There are two halves to a business - how much value it creates for its customers (which can be roughly estimated from its revenue) and how much drain it places on society (represented by the cost of running the business). There are arguments that revenue doesn't measure the full benefit and costs don't measure the full drain. Disregard them for the moment, because this part of the thread isn't arguing about that and revenue/costs catch a lot of the value/drain.

The government can compete unfairly because they aren't constrained by costs - a government body can provide marginally better service by placing vastly more drain on the community. They have a lazy option which is (1) damaging to the community and (2) unfair because their competition can't legally force taxpayers to cover their inefficiencies.

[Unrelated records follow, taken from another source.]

(** The maintainer of the sample node: its fourth failed cycle in a row, after a success,
    ends it; a success in between does not. *)
Definition badCycle : option error * bool := (Some (ENew "merge failed"), false).
Lemma strikes_in_a_row :
  cresult MaintainerOf (LMaint (mkMaintLife false ([badCycle; (None, false)] ++ replicate 3 badCycle)) : @life ok_writer firstGroup) = None /\
  exists e, cresult MaintainerOf (LMaint (mkMaintLife false ([badCycle; (None, false)] ++ replicate 4 badCycle)) : @life ok_writer firstGroup) = Some (Some e).
Proof. split; [reflexivity|by eexists]. Qed.

Lemma shutdown_completes_witness :
  exists st, sampleStep failedListener st /\ n_done st = true /\
    (is_Some (groupWait (n_group st)) \/ exists g, gstep (@clives sample_lib map_headers ok_writer firstGroup unit unit noBatches tt [] sample) cresult false (n_group st) g).
Proof.
  set (st := mkNode false (@mkGroup firstGroup _ _ (Some listenErr) ((AttestationSrv, LServer (Some (CtxDone None))) :: tl (tl sampleFns))
    [(ConnectionSrv, listenerLife, Some listenErr)])).
  assert (Hs : sampleStep failedListener st).
  { apply n_moves. apply (g_life _ _ false AttestationSrv (LServer None) (LServer (Some (CtxDone None))) (Some listenErr : @group firstGroup) [] (tl (tl sampleFns))); [reflexivity|].
    by apply server_lives. }
  exists st. split; [exact Hs|].
  destruct (@shutdown_completes sample_lib map_headers ok_writer firstGroup firstGroup_laws unit unit noBatches tt [] sample failedListener 1 st sampleWorkers failedListener_reach eq_refl
    (nsteps_once _ _ Hs)) as (_ & Hd & Hm).
  split; [exact Hd|exact Hm].
Defined.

Thus it is unfair, and also bad.

As an example, the Australian government in 2008 decided to roll out fiber-to-the-premise to around 90% of Australia, an expensive undertaking that no private company would attempt in one big push. All the telecom companies cancelled their infrastructure upgrades and rollouts effective immediately and I got to spend 2 years without internet because I was moving to a newly constructed area. The telecom companies couldn't compete fairly (they couldn't justify a gold-plated rollout based on actual projected demand) so they just left the market. Access was prioritised to rebuilding existing infrastructure in swing electorates.

It is possible, but very unclear, that the Australian government offered the best option. I personally as a customer would much rather have spent less on the network and lived with a cheaper, more quickly available product. So I would rather have gone with other providers, but they had left the market because they couldn't fairly compete.